Opinião

Visto, lido e ouvido: Canção de ninar

Todo o plano e as metas do atual governo se resumem na busca por brechas que facilitem ações populistas imediatas, de modo a reverter os baixíssimos índices de aprovação de sua gestão

Das muitas questões a serem resolvidas pela equipe do atual governo, a mais urgente e que tem tirado o sono de seus auxiliares parece ser a que permitirá ao mandatário gastar o máximo possível dos recursos públicos, a fim de garantir que as velhas políticas assistencialistas mantenham sua base fiel de apoiadores, mesmo que isto leve, a médio prazo, ao retorno de uma recessão econômica.

Todo o plano e as metas do atual governo se resumem na busca por brechas que facilitem ações populistas imediatas, de modo a reverter os baixíssimos índices de aprovação de sua gestão. Não há plano de governo para o desenvolvimento do país. O plano é "ele". Dito desta forma seca e sem "arrodeios", o que se busca tornar oficial e com chancela do Congresso é a ordem para gastar. A chancela do Congresso é importante nessa estratégia porque dilui a responsabilidade pela má gestão dos cofres públicos, entre Executivo e Legislativo, retirando da figura do mandatário maiores ônus.

Em caso de sucesso desta fórmula, o que parece quase impossível, os louros são apenas "dele". Em caso de fracasso, a responsabilidade por engenhosidades fiscais será de todos. É o tal do risco zero. Caso toda a manobra desabe, recorre-se à troca da equipe ministerial, dentro da tradicional mudança ministerial e tudo seguirá sua marcha. É um déjà-vu tremendo, mas que por conta da pouca ou nenhuma memória das elites no poder, será realizado mais uma vez. Alertar para os riscos dessas medidas já testadas e ruinosas de nada adianta. Trata-se de um script que não permite alternativas racionais. É esse o modus operandi e, quem não aderir, tem de pegar o boné e partir.

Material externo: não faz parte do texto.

Lemma collect_stands read s now ids db s' res :
  stands_for read s now → stands_for db s' now →
  (collect_heartbeats (λ _, true) read db now ids res).1 =
    foldl (λ m id, match (spec_get s now id).1 with Ok hb => <[id := hb]> m | _ => m end) res ids ∧
  stands_for (collect_heartbeats (λ _, true) read db now ids res).2
    (foldl (λ s' id, match (spec_get s now id).1 with Ok _ => spec_renew s' now id | _ => s' end) s' ids) now.
Proof.
  intros Hread. revert db s' res. induction ids as [|id ids IH]; intros db s' res Hst; cbn [collect_heartbeats foldl]; [done|].
  rewrite (read_spec read s now id Hread). destruct (spec_get s now id).1; apply IH; [by apply renew_stands|done..].
Qed.

Lemma save_all_stands ttl now hbs db s :
  Forall (λ hb, is_i64 (hb_TS hb)) hbs → stands_for db s now →
  (PipelineSaveHeartbeats (replicate (length hbs) save_fine) db hbs ttl now).1 = Ok tt ∧
  stands_for (PipelineSaveHeartbeats (replicate (length hbs) save_fine) db hbs ttl now).2
    (foldl (λ s hb, spec_save s hb ttl now) s hbs) now.
Proof.
  intros Hall. revert db s. induction Hall as [|hb hbs Hts _ IH]; intros db s Hst; cbn [PipelineSaveHeartbeats length replicate foldl]; [done|].
  destruct (IH _ _ (save_stands _ _ _ ttl _ Hts Hst)) as [H1 H2].
  by destruct (PipelineSaveHeartbeats _ _ _ _ _).
Qed.

(** ** Runs of the store *)
Inductive hbOp :=
| OpSave (hb : HB) (ttl : Z)
| OpSaveAll (hbs : list HB) (ttl : Z)
| OpGet (id : string)
| OpGetAll (ids : list string)
| OpHas (id : string)
| OpClean (batches : list (list string)).
Inductive hbAns :=
| AnsUnit (r : result unit) | AnsHB (r : result HB) | AnsAll (r : result (gmap string HB)) | AnsBool (b : bool).

Definition store_op (op : hbOp) (now : Z) (db : hashDB) : hbAns * hashDB :=
  match op with
  | OpSave hb ttl => let '(r, db) := SaveHeartbeat save_fine db hb ttl now in (AnsUnit r, db)
  | OpSaveAll hbs ttl =>
      let '(r, db) := PipelineSaveHeartbeats (replicate (length hbs) save_fine) db hbs ttl now in (AnsUnit r, db)
  | OpGet id => let '(r, db) := GetHeartbeat true true db id now in (AnsHB r, db)
  | OpGetAll ids => let '(r, db) := GetAllHeartbeats true (λ _, true) db ids now in (AnsAll r, db)
  | OpHas id => let '(b, db) := HasHeartbeat true true db id now in (AnsBool b, db)
  | OpClean batches => (AnsUnit (Ok tt), cleanupStale (scan_of now batches) db)
  end.

Definition spec_op (op : hbOp) (now : Z) (s : hbSpec) : hbAns * hbSpec :=
  match op with
  | OpSave hb ttl => (AnsUnit (Ok tt), spec_save s hb ttl now)
  | OpSaveAll hbs ttl => (AnsUnit (Ok tt), foldl (λ s hb, spec_save s hb ttl now) s hbs)
  | OpGet id => let '(r, s) := spec_get s now id in (AnsHB r, s)
  | OpGetAll ids => let '(m, s) := spec_get_all s now ids in (AnsAll (Ok m), s)
  | OpHas id => (AnsBool (bool_decide (is_Some (spec_live s now id))), spec_renew s now id)
  | OpClean _ => (AnsUnit (Ok tt), spec_clean s now)
  end.

(** Timestamps are 64 bits wide, and [SCAN] returns every key that exists. *)
Definition fair_op (op : hbOp) (now : Z) (db : hashDB) : Prop :=
  match op with
  | OpSave hb _ => is_i64 (hb_TS hb)
  | OpSaveAll hbs _ => Forall (λ hb, is_i64 (hb_TS hb)) hbs
  | OpClean batches => ∀ id, is_Some (live db now (hKey id)) → hKey id ∈ concat batches
  | _ => True
  end.

Fixpoint run_store (ops : list (Z * hbOp)) (db : hashDB) : list hbAns :=
  match ops with
  | [] => []
  | (now, op) :: ops => let '(a, db) := store_op op now db in a :: run_store ops db
  end.
Fixpoint run_spec (ops : list (Z * hbOp)) (s : hbSpec) : list hbAns :=
  match ops with
  | [] => []
  | (now, op) :: ops => let '(a, s) := spec_op op now s in a :: run_spec ops s
  end.
(** The clock does not run backwards. *)
Fixpoint fair_run (t : Z) (ops : list (Z * hbOp)) (db : hashDB) : Prop :=
  match ops with
  | [] => True
  | (now, op) :: ops => t ≤ now ∧ fair_op op now db ∧ fair_run now ops (store_op op now db).2
  end.

Lemma op_stands op now db s :
  stands_for db s now → fair_op op now db →
  (store_op op now db).1 = (spec_op op now s).1 ∧ stands_for (store_op op now db).2 (spec_op op now s).2 now.
Proof.
  intros Hst Hf. destruct op as [hb ttl|hbs ttl|id|ids|id|batches]; cbn [store_op spec_op fair_op] in *.
  - unfold SaveHeartbeat. cbn. split; [done|]. by apply save_stands.
  - destruct (save_all_stands ttl now hbs db s Hf Hst) as [H1 H2]. destruct (PipelineSaveHeartbeats _ _ _ _ _). cbn in *. by subst.
  - destruct (get_stands db s now id Hst) as [H1 H2]. destruct (GetHeartbeat _ _ _ _ _), (spec_get _ _ _). cbn in *. by subst.
  - unfold GetAllHeartbeats, spec_get_all. destruct ids as [|id ids]; [done|]. cbn [negb].
    destruct (collect_stands db s now (id :: ids) db s ∅ Hst Hst) as [H1 H2]. destruct (collect_heartbeats _ _ _ _ _ _). cbn [fst snd] in *. by subst.
  - destruct (has_stands db s now id Hst) as [H1 H2]. destruct (HasHeartbeat _ _ _ _ _). cbn in *. by subst.
  - cbn. split; [done|]. by apply clean_stands.
Qed.

(** C19 (refinement): The heartbeats in Redis are a map from nodes to heartbeats: in any run of
    saves, batches of saves, reads, checks and clean-ups whose commands succeed, every answer
    is the one of the map that holds the last heartbeat of each node until it expires, is
    renewed for a minute by every read and check, and loses the heartbeats whose timestamp is
    more than five minutes old at a clean-up; the bytes of the hash, its compression and the
    batches of [SCAN] cannot be seen. *)
Theorem heartbeat_store_refines t ops db s :
  stands_for db s t → fair_run t ops db → run_store ops db = run_spec ops s.
Proof.
  revert t db s. induction ops as [|[now op] ops IH]; intros t db s Hst; cbn [run_store run_spec fair_run]; [done|].
  intros (Hle & Hf & Hrun). apply (stands_for_later db s t now Hle) in Hst.
  destruct (op_stands op now db s Hst Hf) as [H1 H2].
  destruct (store_op op now db) as [a db'], (spec_op op now s) as [a' s']. cbn [fst snd] in *. subst a'.
  f_equal. by apply (IH now).
Qed.
End store.

(** ** A concrete run *)
Definition demo_node (n : nat) : string := if Nat.even n then "even" else "odd".
Definition demo_ts (n : nat) : Z := Z.of_nat n.
Definition demo_ops : list (Z * hbOp) :=
  [(0, OpSave 300%nat (60 * second)); (second, OpSaveAll [301%nat; 12%nat] (60 * second)); (2 * second, OpGet "even");
   (50 * second, OpGetAll ["odd"; "none"; "even"]); (100 * second, OpHas "odd"); (101 * second, OpHas "none");
   (130 * second, OpGet "even"); (400 * second, OpClean [["h:odd"]; ["h:even"]]); (401 * second, OpHas "odd")].

Lemma heartbeat_store_refines_witness :
  run_store demo_node demo_ts demo_json demo_zip demo_ops ∅ =
    [AnsUnit (Ok tt); AnsUnit (Ok tt); AnsHB (Ok 12%nat); AnsAll (Ok {["odd" := 301%nat; "even" := 12%nat]});
     AnsBool true; AnsBool false; AnsHB (Err "redis: nil"); AnsUnit (Ok tt); AnsBool false].
Proof.
  rewrite (heartbeat_store_refines demo_node demo_ts demo_json demo_zip demo_json_ok demo_zip_ok (λ _, eq_refl) 0 demo_ops ∅ ∅);
    [vm_compute; reflexivity|done|].
  assert (Hts : ∀ n, (n < 1000)%nat → is_i64 (demo_ts n)) by (intros; unfold is_i64, demo_ts; lia).
  unfold demo_ops. cbn [fair_run fair_op]. split_and!; try (unfold second; lia); try done.
  - repeat constructor; apply Hts; lia.
  - intros id [h Hl]. revert Hl. unfold live. case_match eqn:Hk; [|done]. intros _.
    apply elem_of_dom_2 in Hk. revert Hk. match goal with |- _ ∈ dom ?db → _ => assert (Hd : dom db = {["h:odd"; "h:even"]}) by (vm_compute; reflexivity) end.
    rewrite Hd. clear. rewrite elem_of_union, !elem_of_singleton. intros [->| ->]; set_solver.
Defined.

Para os brasilienses, esse conjunto de ações, descritas no tal arcabouço fiscal, poderá ser prejudicial, pois irá retirar recursos preciosos do Fundo Constitucional do Distrito Federal, prejudicando os setores da educação, saúde e segurança. Na realidade, todas as áreas dentro do imenso organograma do país, que dependem dos recursos do Tesouro, terão que dar sua contribuição para ajudar o governo a gastar politicamente. Cortes terão que ser realizados. Impostos, taxas e outras contribuições serão elevadas.

A transferência de recursos de umas áreas para outras se fará de modo automático e sem contestações. Com esse aspirador gigante, o governo irá sugar recursos onde quer que eles estejam. A questão toda se resume em encontrar, dentro da matemática e dos números da economia, os meneios que possibilitem demonstrar, racionalmente, como toda essa mágica será realizada.

Alheio a essas questões e de olho em seus próprios interesses internos, o Congresso aprova a urgência da matéria sem submetê-la ao escrutínio das comissões e sem a peneira das discussões públicas. Tudo feito a toque de caixa. Vai que alguém descobre inconsistências sérias no arcabouço e todo o conjunto desabe?

Numa análise mais tranquila, nada disso requer medida de urgência. Urgência é a apresentação de um conjunto de medidas, como a Lei de Responsabilidade Fiscal, e que foi esfrangalhada para atender imediatismos injustificáveis. Urgente é o estabelecimento de programas e leis econômicas que sirvam não apenas a esse ou àquele governo, mas que valha para o futuro da nação. O resto é canção de ninar para a boiada dormir.